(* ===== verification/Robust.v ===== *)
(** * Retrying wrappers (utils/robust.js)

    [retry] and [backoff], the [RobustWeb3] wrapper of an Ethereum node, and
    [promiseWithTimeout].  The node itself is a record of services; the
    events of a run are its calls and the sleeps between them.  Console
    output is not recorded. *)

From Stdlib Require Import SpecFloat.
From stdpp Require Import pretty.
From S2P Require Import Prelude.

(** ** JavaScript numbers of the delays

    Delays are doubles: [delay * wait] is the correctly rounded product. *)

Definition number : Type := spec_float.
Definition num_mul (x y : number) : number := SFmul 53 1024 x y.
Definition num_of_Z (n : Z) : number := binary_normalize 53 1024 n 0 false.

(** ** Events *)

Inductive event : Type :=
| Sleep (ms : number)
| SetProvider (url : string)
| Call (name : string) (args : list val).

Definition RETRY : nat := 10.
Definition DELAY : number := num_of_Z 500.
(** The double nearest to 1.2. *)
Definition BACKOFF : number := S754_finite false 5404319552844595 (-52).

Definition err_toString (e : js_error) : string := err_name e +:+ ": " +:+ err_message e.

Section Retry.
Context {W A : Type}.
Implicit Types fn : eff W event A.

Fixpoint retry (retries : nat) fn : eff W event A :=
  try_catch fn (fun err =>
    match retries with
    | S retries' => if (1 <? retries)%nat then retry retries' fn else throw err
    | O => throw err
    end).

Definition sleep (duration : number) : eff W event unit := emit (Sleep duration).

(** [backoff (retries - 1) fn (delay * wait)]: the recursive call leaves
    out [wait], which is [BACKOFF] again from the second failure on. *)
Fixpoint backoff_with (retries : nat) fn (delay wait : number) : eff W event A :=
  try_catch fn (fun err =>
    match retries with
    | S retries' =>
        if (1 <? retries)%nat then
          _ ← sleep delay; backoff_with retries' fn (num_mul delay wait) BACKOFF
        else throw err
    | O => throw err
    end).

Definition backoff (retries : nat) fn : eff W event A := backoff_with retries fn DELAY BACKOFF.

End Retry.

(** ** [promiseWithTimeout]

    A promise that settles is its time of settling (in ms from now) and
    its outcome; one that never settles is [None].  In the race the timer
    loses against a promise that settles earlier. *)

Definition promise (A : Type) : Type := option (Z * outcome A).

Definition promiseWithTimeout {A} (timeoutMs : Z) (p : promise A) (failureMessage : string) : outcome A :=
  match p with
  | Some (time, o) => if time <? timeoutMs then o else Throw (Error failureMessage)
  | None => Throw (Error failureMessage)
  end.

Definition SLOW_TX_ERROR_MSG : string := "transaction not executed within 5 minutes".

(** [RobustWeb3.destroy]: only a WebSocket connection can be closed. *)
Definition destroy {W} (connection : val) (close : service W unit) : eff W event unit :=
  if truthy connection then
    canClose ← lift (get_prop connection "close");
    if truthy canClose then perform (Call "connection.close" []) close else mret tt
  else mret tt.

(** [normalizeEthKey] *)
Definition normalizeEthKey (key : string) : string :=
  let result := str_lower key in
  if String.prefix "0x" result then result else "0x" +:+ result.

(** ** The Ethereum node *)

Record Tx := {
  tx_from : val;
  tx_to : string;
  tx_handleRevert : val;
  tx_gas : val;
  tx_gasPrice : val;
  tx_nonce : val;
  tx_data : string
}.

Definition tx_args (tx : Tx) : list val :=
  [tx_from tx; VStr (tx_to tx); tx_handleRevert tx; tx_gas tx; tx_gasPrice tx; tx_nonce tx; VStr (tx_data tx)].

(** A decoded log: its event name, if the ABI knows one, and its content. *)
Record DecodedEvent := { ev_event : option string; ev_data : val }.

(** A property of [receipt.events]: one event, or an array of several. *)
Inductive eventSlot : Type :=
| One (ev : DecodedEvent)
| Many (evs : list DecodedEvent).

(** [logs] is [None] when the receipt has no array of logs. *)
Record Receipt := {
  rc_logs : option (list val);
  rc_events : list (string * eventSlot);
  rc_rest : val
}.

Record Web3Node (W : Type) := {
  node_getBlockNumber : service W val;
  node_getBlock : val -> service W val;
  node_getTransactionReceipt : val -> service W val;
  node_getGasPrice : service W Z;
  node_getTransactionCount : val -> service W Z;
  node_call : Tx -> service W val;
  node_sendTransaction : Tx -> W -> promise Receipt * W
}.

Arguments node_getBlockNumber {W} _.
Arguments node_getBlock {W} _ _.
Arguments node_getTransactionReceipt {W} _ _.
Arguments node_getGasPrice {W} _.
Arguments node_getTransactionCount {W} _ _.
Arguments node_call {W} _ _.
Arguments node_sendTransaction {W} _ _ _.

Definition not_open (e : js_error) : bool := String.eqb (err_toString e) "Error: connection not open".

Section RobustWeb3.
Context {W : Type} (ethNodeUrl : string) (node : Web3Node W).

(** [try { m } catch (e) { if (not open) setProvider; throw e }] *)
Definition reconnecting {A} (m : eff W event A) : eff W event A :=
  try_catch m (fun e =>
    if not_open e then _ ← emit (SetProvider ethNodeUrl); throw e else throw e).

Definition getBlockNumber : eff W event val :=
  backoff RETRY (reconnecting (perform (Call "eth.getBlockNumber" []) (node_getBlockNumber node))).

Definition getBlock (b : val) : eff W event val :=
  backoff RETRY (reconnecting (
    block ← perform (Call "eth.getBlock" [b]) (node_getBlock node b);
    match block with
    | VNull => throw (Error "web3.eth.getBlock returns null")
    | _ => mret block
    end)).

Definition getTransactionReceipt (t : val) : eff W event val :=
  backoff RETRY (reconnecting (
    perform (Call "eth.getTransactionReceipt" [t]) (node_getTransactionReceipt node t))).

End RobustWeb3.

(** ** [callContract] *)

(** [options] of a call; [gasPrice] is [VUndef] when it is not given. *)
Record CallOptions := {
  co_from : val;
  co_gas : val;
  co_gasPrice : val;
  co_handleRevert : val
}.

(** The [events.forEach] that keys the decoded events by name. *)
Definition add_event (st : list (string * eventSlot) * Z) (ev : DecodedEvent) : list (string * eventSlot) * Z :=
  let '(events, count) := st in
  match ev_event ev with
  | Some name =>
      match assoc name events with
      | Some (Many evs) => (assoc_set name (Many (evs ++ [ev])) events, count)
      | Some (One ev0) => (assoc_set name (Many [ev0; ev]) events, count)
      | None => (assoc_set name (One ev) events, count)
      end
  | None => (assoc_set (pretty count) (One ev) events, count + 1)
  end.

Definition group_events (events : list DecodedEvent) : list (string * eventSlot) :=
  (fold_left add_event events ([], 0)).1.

※

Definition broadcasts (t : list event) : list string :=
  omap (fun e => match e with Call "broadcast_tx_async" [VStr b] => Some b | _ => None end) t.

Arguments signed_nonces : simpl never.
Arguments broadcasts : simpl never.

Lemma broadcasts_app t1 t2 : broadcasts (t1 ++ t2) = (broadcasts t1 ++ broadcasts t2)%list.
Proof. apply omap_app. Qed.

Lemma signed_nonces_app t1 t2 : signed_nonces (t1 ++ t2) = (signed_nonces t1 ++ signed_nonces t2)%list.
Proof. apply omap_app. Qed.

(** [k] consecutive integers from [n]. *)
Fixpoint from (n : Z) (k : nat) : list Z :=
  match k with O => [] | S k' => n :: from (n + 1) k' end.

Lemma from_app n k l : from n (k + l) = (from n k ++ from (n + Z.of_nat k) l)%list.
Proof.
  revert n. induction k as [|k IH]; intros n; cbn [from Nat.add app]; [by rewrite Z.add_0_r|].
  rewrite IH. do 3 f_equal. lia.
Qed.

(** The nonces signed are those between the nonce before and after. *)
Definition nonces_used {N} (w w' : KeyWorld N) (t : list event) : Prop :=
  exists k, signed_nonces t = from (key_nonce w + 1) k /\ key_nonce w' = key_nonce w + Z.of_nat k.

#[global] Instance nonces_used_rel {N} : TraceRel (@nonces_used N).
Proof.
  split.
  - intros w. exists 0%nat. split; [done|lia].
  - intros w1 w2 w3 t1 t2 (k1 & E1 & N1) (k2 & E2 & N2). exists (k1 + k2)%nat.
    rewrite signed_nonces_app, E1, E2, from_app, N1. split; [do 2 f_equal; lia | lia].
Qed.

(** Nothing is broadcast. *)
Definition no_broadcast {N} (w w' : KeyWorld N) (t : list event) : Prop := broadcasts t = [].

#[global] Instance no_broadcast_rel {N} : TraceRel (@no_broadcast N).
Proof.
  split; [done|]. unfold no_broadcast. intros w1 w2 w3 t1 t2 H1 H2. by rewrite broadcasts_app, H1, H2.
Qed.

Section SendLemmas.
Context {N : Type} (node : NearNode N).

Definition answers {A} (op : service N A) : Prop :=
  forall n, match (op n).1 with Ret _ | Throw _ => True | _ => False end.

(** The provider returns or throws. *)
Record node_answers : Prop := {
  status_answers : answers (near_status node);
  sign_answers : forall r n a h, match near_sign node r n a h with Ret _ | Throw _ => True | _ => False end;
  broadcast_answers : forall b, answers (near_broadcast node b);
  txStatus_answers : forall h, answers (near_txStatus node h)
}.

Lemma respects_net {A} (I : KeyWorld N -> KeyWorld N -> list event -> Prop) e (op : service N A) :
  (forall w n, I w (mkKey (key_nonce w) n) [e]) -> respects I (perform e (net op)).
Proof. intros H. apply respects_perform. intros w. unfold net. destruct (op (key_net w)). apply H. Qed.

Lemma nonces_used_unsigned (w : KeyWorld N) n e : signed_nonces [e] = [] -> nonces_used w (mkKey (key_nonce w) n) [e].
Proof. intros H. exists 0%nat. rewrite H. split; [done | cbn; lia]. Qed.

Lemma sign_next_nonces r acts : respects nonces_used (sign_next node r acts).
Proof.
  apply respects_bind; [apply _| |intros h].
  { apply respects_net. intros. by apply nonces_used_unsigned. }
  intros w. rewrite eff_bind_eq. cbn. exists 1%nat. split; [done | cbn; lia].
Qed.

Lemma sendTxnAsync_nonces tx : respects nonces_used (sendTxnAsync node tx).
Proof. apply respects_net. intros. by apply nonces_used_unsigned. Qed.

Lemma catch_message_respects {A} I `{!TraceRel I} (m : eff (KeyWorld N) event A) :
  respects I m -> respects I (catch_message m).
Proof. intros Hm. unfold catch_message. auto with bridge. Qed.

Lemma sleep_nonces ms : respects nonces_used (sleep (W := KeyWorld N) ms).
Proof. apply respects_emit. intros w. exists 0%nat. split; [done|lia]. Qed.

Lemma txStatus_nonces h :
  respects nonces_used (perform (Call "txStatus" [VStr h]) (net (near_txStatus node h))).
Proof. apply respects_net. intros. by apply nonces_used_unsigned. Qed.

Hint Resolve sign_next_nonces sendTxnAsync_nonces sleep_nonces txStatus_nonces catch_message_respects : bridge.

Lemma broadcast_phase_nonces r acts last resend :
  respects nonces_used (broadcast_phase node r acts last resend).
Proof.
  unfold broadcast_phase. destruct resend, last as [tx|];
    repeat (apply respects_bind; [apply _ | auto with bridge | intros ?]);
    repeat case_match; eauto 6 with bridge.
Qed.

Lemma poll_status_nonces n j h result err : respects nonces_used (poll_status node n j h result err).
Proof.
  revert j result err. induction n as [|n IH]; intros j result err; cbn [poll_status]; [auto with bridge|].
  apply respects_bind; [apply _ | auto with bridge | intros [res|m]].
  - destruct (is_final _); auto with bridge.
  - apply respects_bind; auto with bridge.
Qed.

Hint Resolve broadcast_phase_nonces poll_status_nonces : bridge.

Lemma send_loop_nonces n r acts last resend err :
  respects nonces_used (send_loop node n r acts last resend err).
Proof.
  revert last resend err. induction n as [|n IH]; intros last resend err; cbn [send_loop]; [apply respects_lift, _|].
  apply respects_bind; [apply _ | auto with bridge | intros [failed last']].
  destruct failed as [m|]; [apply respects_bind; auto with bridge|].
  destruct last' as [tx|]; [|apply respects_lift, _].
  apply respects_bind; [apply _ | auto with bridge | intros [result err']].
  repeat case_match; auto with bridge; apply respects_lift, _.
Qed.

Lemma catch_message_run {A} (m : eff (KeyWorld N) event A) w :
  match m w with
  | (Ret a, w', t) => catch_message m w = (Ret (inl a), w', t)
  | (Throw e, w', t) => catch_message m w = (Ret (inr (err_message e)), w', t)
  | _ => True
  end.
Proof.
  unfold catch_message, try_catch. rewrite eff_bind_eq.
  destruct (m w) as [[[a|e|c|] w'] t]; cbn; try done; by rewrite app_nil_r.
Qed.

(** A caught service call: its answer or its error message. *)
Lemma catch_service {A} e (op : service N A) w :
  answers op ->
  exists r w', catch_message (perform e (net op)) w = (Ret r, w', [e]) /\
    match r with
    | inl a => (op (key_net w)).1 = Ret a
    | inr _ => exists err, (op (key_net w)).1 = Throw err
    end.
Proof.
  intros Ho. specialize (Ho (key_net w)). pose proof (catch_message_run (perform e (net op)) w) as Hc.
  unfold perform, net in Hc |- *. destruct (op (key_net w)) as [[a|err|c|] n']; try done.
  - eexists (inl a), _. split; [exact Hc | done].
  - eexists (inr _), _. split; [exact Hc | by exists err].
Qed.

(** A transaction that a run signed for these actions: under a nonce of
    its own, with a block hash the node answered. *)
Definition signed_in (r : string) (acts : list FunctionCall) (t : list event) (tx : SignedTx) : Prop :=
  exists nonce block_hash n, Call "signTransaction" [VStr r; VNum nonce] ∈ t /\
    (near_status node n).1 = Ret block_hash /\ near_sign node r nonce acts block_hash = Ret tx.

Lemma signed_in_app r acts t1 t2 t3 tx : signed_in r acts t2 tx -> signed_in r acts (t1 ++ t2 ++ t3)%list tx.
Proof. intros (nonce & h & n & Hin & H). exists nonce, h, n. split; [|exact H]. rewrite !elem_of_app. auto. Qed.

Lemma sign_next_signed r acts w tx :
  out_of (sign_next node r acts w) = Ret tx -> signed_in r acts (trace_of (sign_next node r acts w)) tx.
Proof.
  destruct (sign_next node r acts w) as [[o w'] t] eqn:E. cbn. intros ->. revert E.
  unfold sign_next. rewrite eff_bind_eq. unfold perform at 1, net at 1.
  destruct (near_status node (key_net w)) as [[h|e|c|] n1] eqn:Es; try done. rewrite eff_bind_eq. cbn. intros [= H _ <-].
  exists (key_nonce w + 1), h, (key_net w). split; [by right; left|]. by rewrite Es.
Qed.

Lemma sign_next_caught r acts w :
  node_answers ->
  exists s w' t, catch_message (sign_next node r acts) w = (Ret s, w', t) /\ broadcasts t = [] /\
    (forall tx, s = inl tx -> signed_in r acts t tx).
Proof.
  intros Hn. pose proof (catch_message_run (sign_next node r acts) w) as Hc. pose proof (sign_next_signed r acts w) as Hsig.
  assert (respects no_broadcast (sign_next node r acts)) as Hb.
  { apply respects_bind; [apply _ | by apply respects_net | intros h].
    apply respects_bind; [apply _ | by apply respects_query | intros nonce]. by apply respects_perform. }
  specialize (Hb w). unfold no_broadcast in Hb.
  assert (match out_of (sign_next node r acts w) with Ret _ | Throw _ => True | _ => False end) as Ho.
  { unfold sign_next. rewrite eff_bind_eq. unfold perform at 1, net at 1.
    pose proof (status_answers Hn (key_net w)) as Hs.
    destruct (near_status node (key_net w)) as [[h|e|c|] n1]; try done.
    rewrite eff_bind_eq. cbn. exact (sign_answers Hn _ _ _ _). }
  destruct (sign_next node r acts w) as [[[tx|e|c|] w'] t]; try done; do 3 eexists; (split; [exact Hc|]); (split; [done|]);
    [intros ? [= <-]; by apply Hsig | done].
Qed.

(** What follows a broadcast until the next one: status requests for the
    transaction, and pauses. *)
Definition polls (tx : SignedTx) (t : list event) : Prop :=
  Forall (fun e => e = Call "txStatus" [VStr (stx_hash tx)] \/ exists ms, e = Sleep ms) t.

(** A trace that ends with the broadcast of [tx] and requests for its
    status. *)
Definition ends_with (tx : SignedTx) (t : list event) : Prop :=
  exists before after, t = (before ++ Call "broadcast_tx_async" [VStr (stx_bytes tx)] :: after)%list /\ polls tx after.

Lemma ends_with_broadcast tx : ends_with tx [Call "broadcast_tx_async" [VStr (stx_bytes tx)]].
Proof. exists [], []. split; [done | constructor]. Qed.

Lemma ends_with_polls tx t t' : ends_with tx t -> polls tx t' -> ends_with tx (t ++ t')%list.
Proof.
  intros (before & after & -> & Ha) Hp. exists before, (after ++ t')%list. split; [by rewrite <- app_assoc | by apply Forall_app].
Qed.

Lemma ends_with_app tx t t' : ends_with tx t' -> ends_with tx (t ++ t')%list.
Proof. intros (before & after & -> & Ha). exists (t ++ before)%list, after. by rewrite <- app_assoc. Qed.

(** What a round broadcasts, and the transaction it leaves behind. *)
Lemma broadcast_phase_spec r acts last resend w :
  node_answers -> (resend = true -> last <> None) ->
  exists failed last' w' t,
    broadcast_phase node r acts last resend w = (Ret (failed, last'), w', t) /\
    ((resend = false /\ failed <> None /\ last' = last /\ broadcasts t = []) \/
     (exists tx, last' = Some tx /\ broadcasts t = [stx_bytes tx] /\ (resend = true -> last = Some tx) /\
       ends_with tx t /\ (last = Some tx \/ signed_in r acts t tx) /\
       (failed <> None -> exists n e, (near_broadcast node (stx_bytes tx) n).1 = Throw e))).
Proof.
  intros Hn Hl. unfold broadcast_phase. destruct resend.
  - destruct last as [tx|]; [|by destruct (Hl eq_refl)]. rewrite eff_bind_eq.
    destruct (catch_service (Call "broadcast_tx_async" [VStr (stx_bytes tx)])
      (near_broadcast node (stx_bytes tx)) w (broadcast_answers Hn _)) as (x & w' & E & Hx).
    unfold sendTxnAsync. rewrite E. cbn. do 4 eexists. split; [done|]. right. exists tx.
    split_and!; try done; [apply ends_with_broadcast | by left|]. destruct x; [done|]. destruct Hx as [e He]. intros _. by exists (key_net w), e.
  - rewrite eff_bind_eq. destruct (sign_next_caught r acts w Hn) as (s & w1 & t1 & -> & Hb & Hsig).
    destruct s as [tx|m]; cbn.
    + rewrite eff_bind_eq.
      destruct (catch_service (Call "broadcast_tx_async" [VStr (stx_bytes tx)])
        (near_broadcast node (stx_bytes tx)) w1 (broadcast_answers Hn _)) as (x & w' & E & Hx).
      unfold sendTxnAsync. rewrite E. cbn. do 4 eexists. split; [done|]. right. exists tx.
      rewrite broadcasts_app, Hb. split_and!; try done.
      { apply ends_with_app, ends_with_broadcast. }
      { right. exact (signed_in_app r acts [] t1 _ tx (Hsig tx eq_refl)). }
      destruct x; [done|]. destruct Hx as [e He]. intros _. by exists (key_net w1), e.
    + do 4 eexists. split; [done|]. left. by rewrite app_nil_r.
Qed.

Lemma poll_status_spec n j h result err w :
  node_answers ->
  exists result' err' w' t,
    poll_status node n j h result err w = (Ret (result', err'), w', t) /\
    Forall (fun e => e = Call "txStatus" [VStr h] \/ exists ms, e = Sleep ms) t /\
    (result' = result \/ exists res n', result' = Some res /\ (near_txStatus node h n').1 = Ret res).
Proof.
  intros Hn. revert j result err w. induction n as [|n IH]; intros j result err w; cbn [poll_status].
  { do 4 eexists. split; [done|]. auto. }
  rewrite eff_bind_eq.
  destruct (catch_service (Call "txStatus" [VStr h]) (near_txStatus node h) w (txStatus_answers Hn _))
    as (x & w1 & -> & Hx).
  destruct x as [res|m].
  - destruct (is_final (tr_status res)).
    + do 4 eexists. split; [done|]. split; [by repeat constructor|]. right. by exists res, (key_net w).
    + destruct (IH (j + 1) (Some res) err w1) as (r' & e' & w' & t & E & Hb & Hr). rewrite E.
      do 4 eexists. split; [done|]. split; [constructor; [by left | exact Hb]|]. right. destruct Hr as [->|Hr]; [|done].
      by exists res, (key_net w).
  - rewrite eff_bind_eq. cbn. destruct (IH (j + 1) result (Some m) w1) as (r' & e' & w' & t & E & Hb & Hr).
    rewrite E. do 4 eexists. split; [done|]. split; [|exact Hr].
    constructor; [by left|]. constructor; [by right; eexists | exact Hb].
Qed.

※

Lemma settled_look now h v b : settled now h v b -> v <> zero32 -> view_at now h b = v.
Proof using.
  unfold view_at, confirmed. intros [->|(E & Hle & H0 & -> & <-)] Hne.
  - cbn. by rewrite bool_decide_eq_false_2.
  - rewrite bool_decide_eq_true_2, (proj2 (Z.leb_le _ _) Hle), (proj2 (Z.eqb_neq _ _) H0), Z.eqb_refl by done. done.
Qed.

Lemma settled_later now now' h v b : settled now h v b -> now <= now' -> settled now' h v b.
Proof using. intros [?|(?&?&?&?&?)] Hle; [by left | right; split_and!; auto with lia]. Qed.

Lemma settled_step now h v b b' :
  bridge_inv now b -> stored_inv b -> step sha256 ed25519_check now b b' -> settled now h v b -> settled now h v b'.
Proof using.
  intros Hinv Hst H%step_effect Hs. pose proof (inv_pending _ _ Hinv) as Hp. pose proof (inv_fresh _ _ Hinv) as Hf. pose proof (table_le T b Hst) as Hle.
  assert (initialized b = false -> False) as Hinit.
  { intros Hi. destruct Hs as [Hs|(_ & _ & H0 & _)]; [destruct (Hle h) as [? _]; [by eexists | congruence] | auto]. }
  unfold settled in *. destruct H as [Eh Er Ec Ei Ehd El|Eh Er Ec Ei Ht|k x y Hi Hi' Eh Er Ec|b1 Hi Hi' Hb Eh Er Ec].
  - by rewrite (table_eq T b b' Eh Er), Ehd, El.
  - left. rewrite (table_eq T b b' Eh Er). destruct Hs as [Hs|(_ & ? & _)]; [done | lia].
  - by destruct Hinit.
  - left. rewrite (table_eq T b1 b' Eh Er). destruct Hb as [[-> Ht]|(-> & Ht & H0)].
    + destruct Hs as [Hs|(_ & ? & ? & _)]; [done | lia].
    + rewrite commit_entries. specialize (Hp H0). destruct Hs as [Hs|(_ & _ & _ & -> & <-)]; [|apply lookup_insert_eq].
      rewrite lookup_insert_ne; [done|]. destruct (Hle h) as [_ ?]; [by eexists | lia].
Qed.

※

Exercise requirements:
Please reproduce, exactly as they appear above, the lines from the line containing "Definition SLOW_TX_ERROR_MSG : string" up to and including the line containing "rc_logs : option (list val);".

Result for this task:
Definition SLOW_TX_ERROR_MSG : string := "transaction not executed within 5 minutes".

(** [RobustWeb3.destroy]: only a WebSocket connection can be closed. *)
Definition destroy {W} (connection : val) (close : service W unit) : eff W event unit :=
  if truthy connection then
    canClose ← lift (get_prop connection "close");
    if truthy canClose then perform (Call "connection.close" []) close else mret tt
  else mret tt.

(** [normalizeEthKey] *)
Definition normalizeEthKey (key : string) : string :=
  let result := str_lower key in
  if String.prefix "0x" result then result else "0x" +:+ result.

(** ** The Ethereum node *)

Record Tx := {
  tx_from : val;
  tx_to : string;
  tx_handleRevert : val;
  tx_gas : val;
  tx_gasPrice : val;
  tx_nonce : val;
  tx_data : string
}.

Definition tx_args (tx : Tx) : list val :=
  [tx_from tx; VStr (tx_to tx); tx_handleRevert tx; tx_gas tx; tx_gasPrice tx; tx_nonce tx; VStr (tx_data tx)].

(** A decoded log: its event name, if the ABI knows one, and its content. *)
Record DecodedEvent := { ev_event : option string; ev_data : val }.

(** A property of [receipt.events]: one event, or an array of several. *)
Inductive eventSlot : Type :=
| One (ev : DecodedEvent)
| Many (evs : list DecodedEvent).

(** [logs] is [None] when the receipt has no array of logs. *)
Record Receipt := {
  rc_logs : option (list val);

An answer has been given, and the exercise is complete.